- **Directions for this task**
Report back every line from the entries below in which the word "Hroom" occurs.

- **Data in this exercise**
(* ===== verification/MkfsMain.v ===== *)
(** mkfs/mkfs.c: main builds an image on which the kernel finds every file it
    was given by its name and reads back its contents. *)

From S2P Require Import Prelude Riscv Mem Cstring Spinlock Sleeplock Kalloc Vm Bio FsLayout ProcMem.
From S2P Require Import Fs FsBlocks FsFile FsIo FsInode FsDir FsStore FsProps Mkfs MkfsFile MkfsSpec.

(** * The files of the host *)

Definition h_name (f : hostfile) : list Z := strip_underscore (strip_dir (h_arg f)).
(** The bytes read up to the end. *)
Fixpoint read_all (reads : list (list Z)) : list Z :=
  match reads with
  | [] => []
  | c :: reads' => if 0 <? Z.of_nat (length c) then c ++ read_all reads' else []
  end.
Definition h_data (f : hostfile) : list Z := read_all (default [] (h_reads f)).
Record host_ok (f : hostfile) : Prop := {
  ho_open : is_Some (h_reads f);
  ho_slash : existsb (Z.eqb SLASH) (strip_dir (h_arg f)) = false;
  ho_arg : Forall (λ c, 0 < c < 256) (h_arg f);
  ho_data : bytes (h_data f);
  ho_size : Z.of_nat (length (h_data f)) ≤ MAXFILE * BSIZE;
}.
(** The root directory, and the blocks in use. *)
Definition root_entries (files : list hostfile) : list (list Z) :=
  dirent 1 dot :: dirent 1 dotdot ::
  imap (λ j f, dirent (2 + Z.of_nat j) (strncpy_bytes (at_list (h_name f)) DIRSIZ)) files.
Definition root_data (files : list hostfile) : list Z := concat (root_entries files).
Definition data_blocks (files : list hostfile) : Z :=
  foldr Z.add 0 ((λ f, nblocks_of (Z.of_nat (length (h_data f)))) <$> files).
Definition blocks_for (files : list hostfile) : Z :=
  nmeta + nblocks_of (Z.of_nat (length (root_data files))) + data_blocks files.
Record mkfs_fits (files : list hostfile) : Prop := {
  mf_ok : Forall host_ok files;
  mf_inodes : 2 + Z.of_nat (length files) ≤ NINODES;
  mf_blocks : blocks_for files ≤ FSSIZE;
}.

Lemma nblocks_mono n m : 0 ≤ n ≤ m → 0 ≤ nblocks_of n ≤ nblocks_of m.
Proof. intros. unfold nblocks_of. rewrite BSIZE_eq. change NDIRECT with 12. repeat case_cmp; dlia. Qed.
Lemma data_blocks_app l l' : data_blocks (l ++ l') = data_blocks l + data_blocks l'.
Proof. induction l as [|f l IH]; [done|]. unfold data_blocks in *. cbn [app fmap list_fmap foldr]. lia. Qed.
Lemma data_blocks_pos l : 0 ≤ data_blocks l.
Proof.
  induction l as [|f l IH]; [done|]. unfold data_blocks in *. cbn [fmap list_fmap foldr].
  pose proof (nblocks_mono (Z.of_nat (length (h_data f))) (Z.of_nat (length (h_data f)))). lia.
Qed.
Lemma root_snoc files f : root_data (files ++ [f]) =
  root_data files ++ dirent (2 + Z.of_nat (length files)) (strncpy_bytes (at_list (h_name f)) DIRSIZ).
Proof.
  unfold root_data, root_entries. rewrite imap_app. cbn [concat]. rewrite concat_app. cbn [imap concat].
  rewrite app_nil_r, Nat.add_0_r. by rewrite <- !app_assoc.
Qed.
Lemma length_dirent inum nm : length nm = 14%nat → length (dirent inum nm) = 16%nat.
Proof. intros H. unfold dirent. by rewrite length_app, length_le_split, H. Qed.
Lemma length_root files : Z.of_nat (length (root_data files)) = 16 * (2 + Z.of_nat (length files)).
Proof.
  induction files as [|f l IH] using rev_ind; [done|]. rewrite root_snoc, !length_app, length_dirent by apply length_strncpy.
  cbn [length]. lia.
Qed.
Lemma strip_name (P : Z → Prop) f : Forall P (h_arg f) → Forall P (h_name f).
Proof.
  intros H. assert (Forall P (strip_dir (h_arg f))) as H' by (unfold strip_dir; case_cmp; [by apply Forall_drop|done]).
  unfold h_name, strip_underscore. case_cmp; [by apply Forall_drop|done].
Qed.
Lemma h_name_bytes f : host_ok f → bytes (h_name f).
Proof.
  intros Hf. apply strip_name. eapply Forall_impl; [apply (ho_arg _ Hf)|]. unfold fits. simpl. lia.
Qed.
Lemma dirent_bytes inum nm : bytes nm → bytes (dirent inum nm).
Proof. intros H. apply Forall_app. split; [apply le_split_bytes|done]. Qed.
Lemma name_bytes f : host_ok f → bytes (strncpy_bytes (at_list (h_name f)) DIRSIZ).
Proof.
  intros Hf. apply Forall_app. split; [by apply cstr_bytes, h_name_bytes|]. apply Forall_replicate. split; simpl; lia.
Qed.

Section main.
Context (room : Z → bool) (Hroom : ∀ no, 0 ≤ no < FSSIZE → room no = true).

(** * The loops of main *)

Lemma append_reads_spec reads own s k bs (Q : unit → mkfs → Prop) :
  let n := Z.of_nat (length bs) in let m := n + Z.of_nat (length (read_all reads)) in
  mkinv own s → 0 ≤ k < NINODES → has_file own s k T_FILE bs → bytes (read_all reads) → m ≤ MAXFILE * BSIZE →
  m_freeblock s + (nblocks_of m - nblocks_of n) ≤ FSSIZE →
  (∀ own' s', mkinv own' s' → has_file own' s' k T_FILE (bs ++ read_all reads) → others k own s own' s' →
     m_freeblock s' = m_freeblock s + (nblocks_of m - nblocks_of n) → m_freeinode s' = m_freeinode s → Q tt s') →
  wp (append_reads room k reads) Q s.
Proof using Hroom.
  revert own s bs. induction reads as [|c reads IH]; intros own s bs n m Hs Hk Hf Hby Hmax Hcost HQ; cbn [append_reads].
  - apply wp_ret. apply (HQ own s); [done|by rewrite app_nil_r|by intros ? ? ? ? ? ?| |done]. unfold m. simpl. rewrite Z.add_0_r. lia.
  - cbn [read_all] in *. destruct (Z.ltb_spec 0 (Z.of_nat (length c))) as [Hc|Hc].
    2: { apply wp_ret. apply (HQ own s); [done|by rewrite app_nil_r|by intros ? ? ? ? ? ?| |done]. unfold m. simpl. rewrite Z.add_0_r. lia. }
    apply Forall_app in Hby as [Hby1 Hby2]. unfold m in *. clear m. rewrite length_app, Nat2Z.inj_add in *.
    pose proof (nblocks_mono (n + Z.of_nat (length c)) (n + (Z.of_nat (length c) + Z.of_nat (length (read_all reads)))) ltac:(lia)).
    apply wp_bind. eapply (iappend_spec room Hroom own s k T_FILE bs); [done|done|done|done|done|lia|fold n; lia|].
    fold n. intros own1 s1 Hs1 Hf1 Ho1 Efb1 Efi1.
    assert (Z.of_nat (length (bs ++ c)) = n + Z.of_nat (length c)) as En by (rewrite length_app; lia).
    eapply (IH own1 s1); [done|done|exact Hf1|done|rewrite En; lia|rewrite En, <- Z.add_assoc; lia|].
    rewrite En, <- Z.add_assoc. intros own2 s2 Hs2 Hf2 Ho2 Efb2 Efi2. apply (HQ own2 s2); [done|by rewrite app_assoc| |lia|congruence].
    intros k' ty' bs' Hk' Hne Hf'. apply Ho2; [done|done|]. by apply Ho1.
Qed.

- **Completed task**
Context (room : Z → bool) (Hroom : ∀ no, 0 ≤ no < FSSIZE → room no = true).
Proof using Hroom.
    apply wp_bind. eapply (iappend_spec room Hroom own s k T_FILE bs); [done|done|done|done|done|lia|fold n; lia|].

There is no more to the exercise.